Il résulte de tout ce qui précède que M. A… n’est pas fondé à soutenir que c’est à tort que, par le jugement attaqué, la magistrate désignée par le président du tribunal administratif de Nantes a rejeté sa demande.
Sur les conclusions à fin d’injonction :
Le présent arrêt, qui rejette les conclusions à fin d’annulation de la requête de M. A…, n’appelle aucune mesure d’exécution. Par suite, les conclusions à fin d’injonction et d’astreinte présentées par M. A… doivent être rejetées.
Sur les frais liés au litige :
Les dispositions de l’article L. 761-1 du code de justice administrative font obstacle à ce que soit mis à la charge de Office français de l’immigration et de l’intégration, qui n’est pas, dans la présente instance, la partie perdante, le versement de la somme demandée par le conseil de M. A… en application des dispositions combinées des articles 37 de la loi du 10 juillet 1991 et L. 761-1 du code de justice administrative.
DÉCIDE :
Article 1er : La requête de M. A… est rejetée.
Article 2 : Le présent arrêt sera notifié à M. B… A…, à Me Pierre Renaud et à l’Office français de l’immigration et de l’intégration.

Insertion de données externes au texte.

(** A call of a strategy built on [RewireStrategyBase] whose draws must be
    in range: where a draw is not an index of the list it is used on, the
    source reads the vector out of bounds and nothing is defined. *)
Definition in_range_call {St Dr : Type} `{!RewireStrategyBase.RewireStrategy St Dr}
    (in_range : rewire_state St → nat → Dr → Prop)
    `{!∀ rs ei dr, Decision (in_range rs ei dr)}
    (rs : rewire_state St) (dr : Dr) (ei : nat) (self_loops parallel_edges : bool)
    : option (bool * rewire_state St) :=
  if decide (in_range rs ei dr)
  then Some (RewireStrategyBase.call rs dr ei self_loops parallel_edges)
  else None.

Global Instance Correlated_draws_ok_dec self edges g ei sample :
  Decision (CorrelatedRewireStrategy.draws_ok self edges g ei sample).
Proof. unfold CorrelatedRewireStrategy.draws_ok. apply _. Defined.

(** [graph_rewire<CorrelatedRewireStrategy>] on the runs all of whose draws
    are in range: at every call, [sample] is an index of the list that
    [get_target_edge] reads for the slot visited, in the state of the
    call. *)
Definition graph_rewire_Correlated_in_range :=
  graph_rewire.call
    (λ edges g, mk_state g edges (CorrelatedRewireStrategy.construct edges g))
    (in_range_call
       (λ rs ei dr, CorrelatedRewireStrategy.draws_ok (_self rs) (_edges rs) (_g rs) ei dr)).

(** What the runs of the Correlated strategy keep, call by call. *)
Definition Correlated_kept (g : Graph) (self_loops parallel_edges : bool)
    (rs : rewire_state (gmap (nat * nat) (list EdgeRef))) : Prop :=
  run_keeps g self_loops parallel_edges rs ∧
  _self rs = CorrelatedRewireStrategy.construct (edge_list g) g ∧
  by_target_ok (_self rs) (_edges rs) (_g rs) ∧
  ∀ j, deg_pair (_g rs) (source (_edges rs !!! j) (_g rs))
       = deg_pair g (source (edge_list g !!! j) g) ∧
       deg_pair (_g rs) (target (_edges rs !!! j) (_g rs))
       = deg_pair g (target (edge_list g !!! j) g).

(** ** The calls a run makes *)







(** * Properties *)

(** ** Counting and removing stored edges *)

Lemma count_source_cons v x l :
  count_source v (x :: l) =
  (if decide (e_source x = v) then 1 else 0) + count_source v l.
Proof.
  unfold count_source. rewrite filter_cons. destruct (decide _); simpl; lia.
Qed.

Lemma count_target_cons v x l :
  count_target v (x :: l) =
  (if decide (e_target x = v) then 1 else 0) + count_target v l.
Proof.
  unfold count_target. rewrite filter_cons. destruct (decide _); simpl; lia.
Qed.

Lemma count_source_app v l1 l2 :
  count_source v (l1 ++ l2) = count_source v l1 + count_source v l2.
Proof. unfold count_source. by rewrite filter_app, length_app. Qed.

Lemma count_target_app v l1 l2 :
  count_target v (l1 ++ l2) = count_target v l1 + count_target v l2.
Proof. unfold count_target. by rewrite filter_app, length_app. Qed.

Global Instance count_source_perm v : Proper ((≡ₚ) ==> (=)) (count_source v).
Proof. intros l1 l2 Hl. unfold count_source. by rewrite Hl. Qed.

Global Instance count_target_perm v : Proper ((≡ₚ) ==> (=)) (count_target v).
Proof. intros l1 l2 Hl. unfold count_target. by rewrite Hl. Qed.

Lemma filter_all {A} (P : A → Prop) `{∀ x, Decision (P x)} (l : list A) :
  Forall P l → filter P l = l.
Proof.
  induction 1 as [|x l Hx _ IH]; [done|].
  by rewrite filter_cons_True, IH.
Qed.

(** Removing by identity takes out exactly the edge that bears it. *)
Lemma filter_id_perm (l : list edge_t) x :
  NoDup (e_id <$> l) → x ∈ l →
  l ≡ₚ x :: filter (λ z, e_id z ≠ e_id x) l.
Proof.
  induction l as [|y l IH]; intros Hnd Hx; [by apply elem_of_nil in Hx|].
  rewrite fmap_cons in Hnd. apply NoDup_cons in Hnd as [Hy Hnd].
  rewrite filter_cons. apply elem_of_cons in Hx as [->|Hx].
  - destruct (decide _) as [Hne|_]; [done|]. f_equiv.
    rewrite filter_all; [done|]. apply Forall_forall. intros z Hz Heq.
    apply Hy. rewrite <- Heq. by apply list_elem_of_fmap_2.
  - destruct (decide _) as [Hne|Heq].
    + rewrite (IH Hnd Hx) at 1. apply Permutation_swap.
    + exfalso. apply Hy. apply dec_stable in Heq. rewrite Heq.
      by apply list_elem_of_fmap_2.
Qed.

Lemma filter_id_fresh (l : list edge_t) x :
  e_id x ∉ e_id <$> l → filter (λ z, e_id z ≠ e_id x) l = l.
Proof.
  intros Hx. apply filter_all, Forall_forall. intros z Hz Heq.
  apply Hx. rewrite <- Heq. by apply list_elem_of_fmap_2.
Qed.

(** Overwriting a slot of a table without repeated identities by an edge of
    fresh identity. *)
Lemma insert_fresh_perm (l : list edge_t) i x y :
  NoDup (e_id <$> l) → l !! i = Some x → e_id y ≠ e_id x →
  <[i := y]> l ≡ₚ filter (λ z, e_id z ≠ e_id x) l ++ [y].
Proof.
  revert i. induction l as [|z l IH]; intros i Hnd Hi Hy; [done|].
  rewrite fmap_cons in Hnd. apply NoDup_cons in Hnd as [Hz Hnd].
  destruct i as [|i]; simpl in *.
  - injection Hi as ->. rewrite filter_cons_False by (intros H; by apply H).
    rewrite filter_id_fresh by done. by rewrite Permutation_app_comm.
  - rewrite filter_cons_True.
    + simpl. f_equiv. by apply IH.
    + intros Heq. apply Hz. rewrite Heq.
      apply list_elem_of_fmap_2. by eapply list_elem_of_lookup_2.
Qed.

(** ** What [swap_target] computes *)

(** The edge that replaces slot [e], and the one that replaces slot
    [te.first]. *)
Lemma swap_target_unfold e te edges g :
  e ≠ te.1 →
  swap_edge.swap_target e te edges g =
  let x1 := edges !!! e in
  let x2 := edges !!! te.1 in
  let ne := mk_edge (e_source x1) (ref_target te edges g) (next_id g) in
  let nte :=
    if te.2 then mk_edge (e_target x1) (ref_source te edges g) (S (next_id g))
    else mk_edge (ref_source te edges g) (e_target x1) (S (next_id g)) in
  (<[te.1 := nte]> (<[e := ne]> edges),
   mk_graph (is_directed g) (num_vertices g)
     ((filter (λ z, e_id z ≠ e_id x2)
         (filter (λ z, e_id z ≠ e_id x1) (edge_list g)) ++ [ne]) ++ [nte])
     (S (S (next_id g)))).
Proof.
  intros Hne. unfold swap_edge.swap_target.
  rewrite bool_decide_eq_false_2 by done.
  destruct te as [j []]; reflexivity.
Qed.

Délibéré après l’audience du 28 octobre 2025, à laquelle siégeaient :
- M. Lainé, président de chambre,
- M. Catroux, premier conseiller,
- M. Mas, premier conseiller.
Rendu public par mise à disposition au greffe le 14 novembre 2025.
Le rapporteur,
B. MAS
Le président,
L. LAINÉ
Le greffier,
C. WOLF
La République mande et ordonne au ministre de l’intérieur en ce qui le concerne, et à tous commissaires de justice à ce requis en ce qui concerne les voies de droit commun contre les parties privées, de pourvoir à l’exécution de la présente décision.